Definition cudnn_24 : list aborting :=
  [aborts 498 "cudnnBatchNormalizationBackward"
     [h "handle"; u4 "mode"; p "alphaDataDiff"; p "betaDataDiff"; p "alphaParamDiff"; p "betaParamDiff";
      h "xDesc"; p "x"; h "dyDesc"; p "dy"; h "dxDesc"; p "dx"; h "dBnScaleBiasDesc"; p "bnScale";
      p "dBnScaleResult"; p "dBnBiasResult"; u8 "epsilon"; p "savedMean"; p "savedInvVariance"] status;
   aborts 499 "cudnnBatchNormalizationBackwardEx"
     [h "handle"; u4 "mode"; u4 "bnOps"; p "alphaDataDiff"; p "betaDataDiff"; p "alphaParamDiff";
      p "betaParamDiff"; h "xDesc"; p "xData"; h "yDesc"; p "yData"; h "dyDesc"; p "dyData"; h "dzDesc";
      p "dzData"; h "dxDesc"; p "dxData"; h "dBnScaleBiasDesc"; p "bnScaleData"; p "bnBiasData";
      p "dBnScaleData"; p "dBnBiasData"; u8 "epsilon"; p "savedMean"; p "savedInvVariance";
      h "activationDesc"; p "workSpace"; u8 "workSpaceSizeInBytes"; p "reserveSpace";
      u8 "reserveSpaceSizeInBytes"] status;
   aborts 500 "cudnnCreateSpatialTransformerDescriptor" [p "stDesc"] status;
   aborts 501 "cudnnSetSpatialTransformerNdDescriptor"
     [h "stDesc"; u4 "samplerType"; u4 "dataType"; i4 "nbDims"; p "dimA"] status;
   aborts 502 "cudnnDestroySpatialTransformerDescriptor" [h "stDesc"] status;
   aborts 503 "cudnnSpatialTfGridGeneratorForward" [h "handle"; h "stDesc"; p "theta"; p "grid"] status;
   aborts 504 "cudnnSpatialTfGridGeneratorBackward" [h "handle"; h "stDesc"; p "dgrid"; p "dtheta"] status;
   aborts 505 "cudnnSpatialTfSamplerForward"
     [h "handle"; h "stDesc"; p "alpha"; h "xDesc"; p "x"; p "grid"; p "beta"; h "yDesc"; p "y"] status].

******************************

WHAT YOU HAVE TO DO >> The answer is to be the complete listing, transcribed exactly.

RESULT FOR THIS EXERCISE >>
Definition cudnn_24 : list aborting :=
  [aborts 498 "cudnnBatchNormalizationBackward"
     [h "handle"; u4 "mode"; p "alphaDataDiff"; p "betaDataDiff"; p "alphaParamDiff"; p "betaParamDiff";
      h "xDesc"; p "x"; h "dyDesc"; p "dy"; h "dxDesc"; p "dx"; h "dBnScaleBiasDesc"; p "bnScale";
      p "dBnScaleResult"; p "dBnBiasResult"; u8 "epsilon"; p "savedMean"; p "savedInvVariance"] status;
   aborts 499 "cudnnBatchNormalizationBackwardEx"
     [h "handle"; u4 "mode"; u4 "bnOps"; p "alphaDataDiff"; p "betaDataDiff"; p "alphaParamDiff";
      p "betaParamDiff"; h "xDesc"; p "xData"; h "yDesc"; p "yData"; h "dyDesc"; p "dyData"; h "dzDesc";
      p "dzData"; h "dxDesc"; p "dxData"; h "dBnScaleBiasDesc"; p "bnScaleData"; p "bnBiasData";
      p "dBnScaleData"; p "dBnBiasData"; u8 "epsilon"; p "savedMean"; p "savedInvVariance";
      h "activationDesc"; p "workSpace"; u8 "workSpaceSizeInBytes"; p "reserveSpace";
      u8 "reserveSpaceSizeInBytes"] status;
   aborts 500 "cudnnCreateSpatialTransformerDescriptor" [p "stDesc"] status;
   aborts 501 "cudnnSetSpatialTransformerNdDescriptor"
     [h "stDesc"; u4 "samplerType"; u4 "dataType"; i4 "nbDims"; p "dimA"] status;
   aborts 502 "cudnnDestroySpatialTransformerDescriptor" [h "stDesc"] status;
   aborts 503 "cudnnSpatialTfGridGeneratorForward" [h "handle"; h "stDesc"; p "theta"; p "grid"] status;
   aborts 504 "cudnnSpatialTfGridGeneratorBackward" [h "handle"; h "stDesc"; p "dgrid"; p "dtheta"] status;
   aborts 505 "cudnnSpatialTfSamplerForward"
     [h "handle"; h "stDesc"; p "alpha"; h "xDesc"; p "x"; p "grid"; p "beta"; h "yDesc"; p "y"] status].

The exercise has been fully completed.